(** The reply releases what was queued. *)
Lemma neighbour_reply a b copied n payload :
  neighbours a b -> sub copied 0 n = Some payload -> size payload <= NET_IPV4_PAYLOAD_MAX ->
  let to := address (ipv4 b) in
  exists a2 id, (forall w, net_input E (Some (write_ethernet_header b (mac a) ETHERTYPE_ARP ++
        arp_packet b ARP_OPERATION_REPLY (mac a) (address (ipv4 a)))) (queued a to to copied n, w) =
      Some (true, (a2, out (write_ethernet_header a (mac b) ETHERTYPE_IPV4 ++
        ipv4_packet (address (ipv4 a)) to NET_IPV4_PROTOCOL_UDP id payload) w))) /\
    net_arp_lookup a2 to = Some (mac b) /\ pending_valid (pending_ipv4 a2) = false.
Proof.
  intros [[Ha Hb] [Sa Sb] [Ma Mb] [Ua Ub] _ _ _] Hsub Hsz. cbv zeta. set (to := address (ipv4 b)).
  pose proof (ok_mac _ Ha) as Ka. pose proof (ok_mac _ Hb) as Kb.
  pose proof (cfg_address _ (ok_config _ Ha)) as Ca. pose proof (cfg_address _ (ok_config _ Hb)) as Cb.
  set (a1 := count_frames_received (queued a to to copied n)).
  set (al := count_arp_replies_received (arp_learn to (mac b) a1)).
  destruct (learn_same to (mac b) a1) as [L1 L2 L3 L4 _ _].
  assert (Hal : net_arp_lookup al to = Some (mac b)) by (apply (arp_learn_lookup to (mac b) a1); [apply Ha|done|done]).
  destruct (queued_flushed a to to copied n payload (mac b) al) as (a2 & Hflush & P2 & A2 & _ & _).
  { exact Hal. } { exact L4. } { exact Hsub. }
  { exact (eq_trans (f_equal has_send L1) Sa). } { by rewrite (L2 : mac al = mac a). } { exact Kb. } { exact Hsz. }
  exists a2, (next_ipv4_id al). split; [intros w|split].
  - rewrite ethernet_app. rewrite frame_dispatched; [|exact Ka|exact Kb|exact Ka|done| |by left|exact Mb].
    2: { rewrite size_arp_packet; [done|exact Kb|exact Ka]. }
    change (ETHERTYPE_ARP =? ETHERTYPE_ARP) with true. cbv iota.
    rewrite (nm_bind _ _ _ _ _ (arp_reply_received E a1 w b _ Ka Ca Kb Mb Cb Ub (Hflush w))). cbn [negb]. nm.
    rewrite (L3 : ipv4 al = ipv4 a). unfold write_ethernet_header. by rewrite (L2 : mac al = mac a).
  - etransitivity; [|exact Hal]. unfold net_arp_lookup, arp_find. by rewrite A2.
  - exact P2.
Qed.

(** The datagram reaches the handler of its port. *)
Lemma neighbour_delivery a b b1 dp sp data i h context id :
  neighbours a b -> same_host b1 b ->
  port_ok dp -> dp <> 0 -> port_ok sp -> sp <> 0 -> bytes_ok data -> size data <= NET_UDP_PAYLOAD_MAX ->
  (dp = DHCP_CLIENT_PORT -> sp <> DHCP_SERVER_PORT) -> (dp = dns_source_port (dns b) -> sp <> DNS_SERVER_PORT) ->
  list_find (binding_matches dp) (udp_bindings b) = Some (i, NetUdpBinding dp (Some h) context) ->
  let from := address (ipv4 a) in let to := address (ipv4 b) in
  exists b2, forall w, net_input E (Some (write_ethernet_header a (mac b) ETHERTYPE_IPV4 ++
        ipv4_packet from to NET_IPV4_PROTOCOL_UDP id (udp_datagram from to sp dp data))) (b1, w) =
      Some (true, env_udp E h context (NetUdpDatagram from to sp dp data) (b2, w)).
Proof.
  intros [[Ha Hb] _ [Ma _] [Ua Ub] [_ Lb] _ [_ Pb]] [S1 S2 S3 S4 S5 S6] Hdp Hdp0 Hsp Hsp0 Hd Hs Hdhcp Hdns Hbind. cbv zeta.
  set (from := address (ipv4 a)). set (to := address (ipv4 b)).
  pose proof (cfg_address _ (ok_config _ Ha)) as Ca. pose proof (cfg_address _ (ok_config _ Hb)) as Cb.
  assert (Hsz : size (udp_datagram from to sp dp data) <= NET_IPV4_PAYLOAD_MAX) by (rewrite size_udp_datagram; net_consts; lia).
  set (br := count_frames_received b1). destruct (learn_same from (mac a) br) as [_ _ _ _ T5 T6].
  eexists. intros w. rewrite ethernet_app.
  rewrite frame_dispatched; [|apply Hb|apply Ha|rewrite S2; apply Hb|done| |by left|exact Ma].
  2: { rewrite size_ipv4_packet. net_consts. lia. }
  change (ETHERTYPE_IPV4 =? ETHERTYPE_ARP) with false. change (ETHERTYPE_IPV4 =? ETHERTYPE_IPV4) with true. cbv iota.
  erewrite nm_bind; [|rewrite ipv4_received; [apply (udp_received E) with (i := i) (h := h) (context := context)| | | | | | | | |]].
  { reflexivity. }
  all: try done.
  - intros Ed. apply Hdns. rewrite Ed. exact (f_equal dns_source_port (eq_trans T5 S5)).
  - etransitivity; [|exact Hbind]. apply (f_equal (list_find _)). exact (eq_trans T6 S6).
  - apply (local_address br); [exact (f_equal address (eq_sym S3))|by apply usable_nonzero].
  - change (ipv4_is_on_link b1 from = true). unfold ipv4_is_on_link. rewrite S3. exact Lb.
  - change (pending_valid (pending_ipv4 b1) = false). by rewrite S4.
Qed.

== == ==

- **Problem details**
Take each line above that contains "iota" and copy it out.

- **Answer to this exercise**
    change (ETHERTYPE_ARP =? ETHERTYPE_ARP) with true. cbv iota.
  change (ETHERTYPE_IPV4 =? ETHERTYPE_ARP) with false. change (ETHERTYPE_IPV4 =? ETHERTYPE_IPV4) with true. cbv iota.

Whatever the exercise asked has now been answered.